(Saved data entries)
=====

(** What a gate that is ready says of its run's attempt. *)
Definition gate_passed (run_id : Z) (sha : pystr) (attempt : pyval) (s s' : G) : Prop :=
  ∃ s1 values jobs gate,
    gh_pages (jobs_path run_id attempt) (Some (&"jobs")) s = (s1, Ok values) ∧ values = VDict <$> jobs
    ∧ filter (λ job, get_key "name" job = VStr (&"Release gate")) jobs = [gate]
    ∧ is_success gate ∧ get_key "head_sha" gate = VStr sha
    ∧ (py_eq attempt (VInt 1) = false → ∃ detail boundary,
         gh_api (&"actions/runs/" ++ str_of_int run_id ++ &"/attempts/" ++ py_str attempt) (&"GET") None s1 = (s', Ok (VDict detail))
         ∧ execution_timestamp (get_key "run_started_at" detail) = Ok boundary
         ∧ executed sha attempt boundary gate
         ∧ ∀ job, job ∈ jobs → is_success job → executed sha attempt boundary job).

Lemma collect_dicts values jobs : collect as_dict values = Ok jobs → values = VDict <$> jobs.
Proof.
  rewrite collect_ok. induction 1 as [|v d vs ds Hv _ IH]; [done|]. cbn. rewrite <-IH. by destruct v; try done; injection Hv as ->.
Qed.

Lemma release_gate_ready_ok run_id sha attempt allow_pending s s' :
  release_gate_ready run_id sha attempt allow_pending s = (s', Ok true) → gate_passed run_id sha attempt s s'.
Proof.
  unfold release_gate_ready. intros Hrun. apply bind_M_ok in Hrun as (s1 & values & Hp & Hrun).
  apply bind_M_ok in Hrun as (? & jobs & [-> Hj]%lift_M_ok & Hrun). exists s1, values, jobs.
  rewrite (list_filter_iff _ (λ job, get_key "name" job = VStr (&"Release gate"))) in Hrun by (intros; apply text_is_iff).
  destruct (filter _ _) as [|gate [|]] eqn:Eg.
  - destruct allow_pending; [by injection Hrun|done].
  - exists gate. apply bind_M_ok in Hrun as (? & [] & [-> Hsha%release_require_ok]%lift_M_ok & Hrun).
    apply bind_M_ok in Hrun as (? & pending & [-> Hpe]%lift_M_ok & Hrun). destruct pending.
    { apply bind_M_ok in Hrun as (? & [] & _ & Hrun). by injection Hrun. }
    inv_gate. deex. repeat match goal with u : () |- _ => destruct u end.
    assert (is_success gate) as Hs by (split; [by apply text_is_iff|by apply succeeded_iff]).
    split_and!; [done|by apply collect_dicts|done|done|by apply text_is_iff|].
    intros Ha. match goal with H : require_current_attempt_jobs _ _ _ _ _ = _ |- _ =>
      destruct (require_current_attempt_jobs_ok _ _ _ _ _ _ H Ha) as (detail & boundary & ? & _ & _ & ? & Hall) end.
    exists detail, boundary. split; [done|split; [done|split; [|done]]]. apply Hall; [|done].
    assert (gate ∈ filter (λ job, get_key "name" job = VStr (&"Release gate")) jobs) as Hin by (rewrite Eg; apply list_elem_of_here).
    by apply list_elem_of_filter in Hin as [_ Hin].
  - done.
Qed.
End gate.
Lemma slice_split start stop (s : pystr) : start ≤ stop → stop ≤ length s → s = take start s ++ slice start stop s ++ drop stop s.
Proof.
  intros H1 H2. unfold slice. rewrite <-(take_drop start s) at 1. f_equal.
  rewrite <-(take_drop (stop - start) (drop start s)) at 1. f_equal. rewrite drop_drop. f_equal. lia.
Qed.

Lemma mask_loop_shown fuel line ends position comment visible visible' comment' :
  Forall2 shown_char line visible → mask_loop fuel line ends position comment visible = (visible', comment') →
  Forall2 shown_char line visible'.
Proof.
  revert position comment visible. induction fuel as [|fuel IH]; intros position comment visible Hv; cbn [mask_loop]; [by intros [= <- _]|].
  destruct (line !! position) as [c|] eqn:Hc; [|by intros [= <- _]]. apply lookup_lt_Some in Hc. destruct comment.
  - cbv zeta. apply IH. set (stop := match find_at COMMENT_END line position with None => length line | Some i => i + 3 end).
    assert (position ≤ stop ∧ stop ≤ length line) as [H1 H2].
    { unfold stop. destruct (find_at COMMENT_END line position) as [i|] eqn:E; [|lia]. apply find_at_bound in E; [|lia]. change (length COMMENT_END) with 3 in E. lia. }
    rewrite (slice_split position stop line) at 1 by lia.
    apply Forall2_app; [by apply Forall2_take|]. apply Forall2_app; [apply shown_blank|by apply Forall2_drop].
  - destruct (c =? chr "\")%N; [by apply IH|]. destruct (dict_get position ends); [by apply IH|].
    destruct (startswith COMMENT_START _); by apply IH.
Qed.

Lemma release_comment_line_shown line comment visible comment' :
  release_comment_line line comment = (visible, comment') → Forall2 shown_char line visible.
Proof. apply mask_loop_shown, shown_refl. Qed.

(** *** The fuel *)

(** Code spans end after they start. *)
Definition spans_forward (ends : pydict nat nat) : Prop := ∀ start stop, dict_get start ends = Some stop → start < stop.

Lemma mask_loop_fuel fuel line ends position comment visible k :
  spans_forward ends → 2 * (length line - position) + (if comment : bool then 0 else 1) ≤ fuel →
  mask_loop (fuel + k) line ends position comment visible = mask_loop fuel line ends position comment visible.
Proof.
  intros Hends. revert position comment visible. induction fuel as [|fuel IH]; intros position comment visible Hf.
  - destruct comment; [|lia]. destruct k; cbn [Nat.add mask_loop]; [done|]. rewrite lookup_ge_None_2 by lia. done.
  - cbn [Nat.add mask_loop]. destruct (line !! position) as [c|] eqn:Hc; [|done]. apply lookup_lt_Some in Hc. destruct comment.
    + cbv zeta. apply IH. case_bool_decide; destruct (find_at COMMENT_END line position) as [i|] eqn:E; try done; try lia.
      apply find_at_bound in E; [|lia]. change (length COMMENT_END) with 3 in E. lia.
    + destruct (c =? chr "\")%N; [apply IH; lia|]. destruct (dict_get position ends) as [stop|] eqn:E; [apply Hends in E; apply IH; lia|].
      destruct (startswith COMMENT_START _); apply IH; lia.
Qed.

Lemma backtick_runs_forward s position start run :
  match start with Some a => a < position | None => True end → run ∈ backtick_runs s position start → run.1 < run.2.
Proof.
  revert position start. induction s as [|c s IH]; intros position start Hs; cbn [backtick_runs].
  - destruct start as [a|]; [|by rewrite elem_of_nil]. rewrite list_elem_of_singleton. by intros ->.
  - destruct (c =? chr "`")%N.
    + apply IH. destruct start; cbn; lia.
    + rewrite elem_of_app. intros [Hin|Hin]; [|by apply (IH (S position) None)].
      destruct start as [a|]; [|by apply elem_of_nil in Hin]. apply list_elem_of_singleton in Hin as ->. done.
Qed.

=====

__Task statement__
Looking at the data above, return every line from the one with "destruct (require_current_attempt_jobs_ok _" down to the one with "apply Forall2_app; [by", exactly and inclusively.

__Response to this exercise__
      destruct (require_current_attempt_jobs_ok _ _ _ _ _ _ H Ha) as (detail & boundary & ? & _ & _ & ? & Hall) end.
    exists detail, boundary. split; [done|split; [done|split; [|done]]]. apply Hall; [|done].
    assert (gate ∈ filter (λ job, get_key "name" job = VStr (&"Release gate")) jobs) as Hin by (rewrite Eg; apply list_elem_of_here).
    by apply list_elem_of_filter in Hin as [_ Hin].
  - done.
Qed.
End gate.
Lemma slice_split start stop (s : pystr) : start ≤ stop → stop ≤ length s → s = take start s ++ slice start stop s ++ drop stop s.
Proof.
  intros H1 H2. unfold slice. rewrite <-(take_drop start s) at 1. f_equal.
  rewrite <-(take_drop (stop - start) (drop start s)) at 1. f_equal. rewrite drop_drop. f_equal. lia.
Qed.

Lemma mask_loop_shown fuel line ends position comment visible visible' comment' :
  Forall2 shown_char line visible → mask_loop fuel line ends position comment visible = (visible', comment') →
  Forall2 shown_char line visible'.
Proof.
  revert position comment visible. induction fuel as [|fuel IH]; intros position comment visible Hv; cbn [mask_loop]; [by intros [= <- _]|].
  destruct (line !! position) as [c|] eqn:Hc; [|by intros [= <- _]]. apply lookup_lt_Some in Hc. destruct comment.
  - cbv zeta. apply IH. set (stop := match find_at COMMENT_END line position with None => length line | Some i => i + 3 end).
    assert (position ≤ stop ∧ stop ≤ length line) as [H1 H2].
    { unfold stop. destruct (find_at COMMENT_END line position) as [i|] eqn:E; [|lia]. apply find_at_bound in E; [|lia]. change (length COMMENT_END) with 3 in E. lia. }
    rewrite (slice_split position stop line) at 1 by lia.
    apply Forall2_app; [by apply Forall2_take|]. apply Forall2_app; [apply shown_blank|by apply Forall2_drop].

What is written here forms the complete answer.